Amid a sharp decline in the number of Michigan school librarians, a new program was started this summer to use teachers to help fill those roles.
The Experimental School Library Media Specialist program allows already certified teachers to be recognized by the state as school librarians after they’ve taken just five additional classes, or 15 credits, at Wayne State University in Detroit.
The number of full-time certified librarians in Michigan has dropped sharply in recent years. Only 8 percent of schools have a librarian today; the figure has declined roughly 73 percent since 2000.
The number of people trained to be librarians has fallen sharply, too, so much so that librarians are on the state’s “critical shortage” list even as the number of available jobs shrinks.
The program’s website says impending retirements among the remaining librarians will open up jobs to new librarians.
The program was granted temporary permission from the Michigan Department of Education to allow teachers to add a new area of expertise in less time than usual. Teachers are typically required to take 20 credits in order to add a new area of expertise.
Programs like this one could find themselves in hot demand if three bills focused on school libraries become law this year. The bills would require every school in the state to have a library with a librarian, a process that could take years given the small number of people currently certified as librarians.
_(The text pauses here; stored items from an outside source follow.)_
(** The text before the next value of the innermost container, and after. *)
Fixpoint frames_before (fs : list frame) : list Z :=
  match fs with
  | [] => []
  | f :: fs =>
      frames_before fs ++ match fs with [] => [] | g :: _ => comma_text (fr_items g) end ++
      name_text (fr_name f) ++ fr_open f :: items_text (fr_items f)
  end.

Definition frames_after (fs : list frame) : list Z := fr_close <$> fs.

Definition frames_size (fs : list frame) : Z := Z.of_nat (length (frames_before fs ++ frames_after fs)).

(** Values in an object have a name and values in an array have none. *)
Definition named (f : frame) (name : option (list Z)) : Prop :=
  if fr_object f then exists n, name = Some n /\ c_string n else name = None.

(** The levels a value of the innermost of [n] open containers may have. *)
Definition levels_left (n : nat) : nat := 66 - n.

Inductive wstep : list frame -> wop -> list frame -> Prop :=
| wstep_open object name f fs :
    named f name -> (length (f :: fs) < 66)%nat ->
    wstep (f :: fs) (WOpen object name) ({| fr_object := object; fr_name := name; fr_items := [] |} :: f :: fs)
| wstep_put op name t x f fs :
    wop_value op = Some (name, t) -> wop_fits op -> named f name ->
    jvalue num (levels_left (length (f :: fs))) t x -> c_string t ->
    wstep (f :: fs) op (add_item f {| it_name := name; it_text := t; it_value := x |} :: fs)
| wstep_close f g fs :
    wstep (f :: g :: fs) WClose
      (add_item g {| it_name := fr_name f; it_text := frame_text f; it_value := frame_tree f |} :: fs).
This is not the state’s only effort to combat educator shortages by reducing credentialing requirements. With districts in some areas struggling to hire teachers, lawmakers allowed for new teachers to lead classrooms after taking 300 hours of online classes.
Brian Peck, a spanish teacher at Osborn High School in Michigan, enrolled in the Wayne State program hoping to expand the library services offered at his school.
Three years ago, volunteers renovated his school library. But the new shelves were left empty, so teachers at the school asked the community to send books.
Donations flooded in, but Peck and other teachers, busy with their responsibilities, didn’t have time to organize them or sift out books that wouldn’t be useful. The school doesn’t have a librarian of any kind, state data shows.
Earlier this month — three years after the initial donations — Peck and a few volunteers finally got around to finishing up the task.
“One of the biggest problems I see with not having a librarian is that so many of our precious resources go unused or fall into disrepair because no one manages them,” he said.
He’d like to spend more time in the library — perhaps using the credential (he hasn’t yet completed the program) to work as a librarian for one hour a day — but he’s not sure the district can afford to give him a break from teaching.
“Until there’s more pressure on school districts to have librarians, I don’t think a lot of people in this program are going to have much success finding a job,” he said.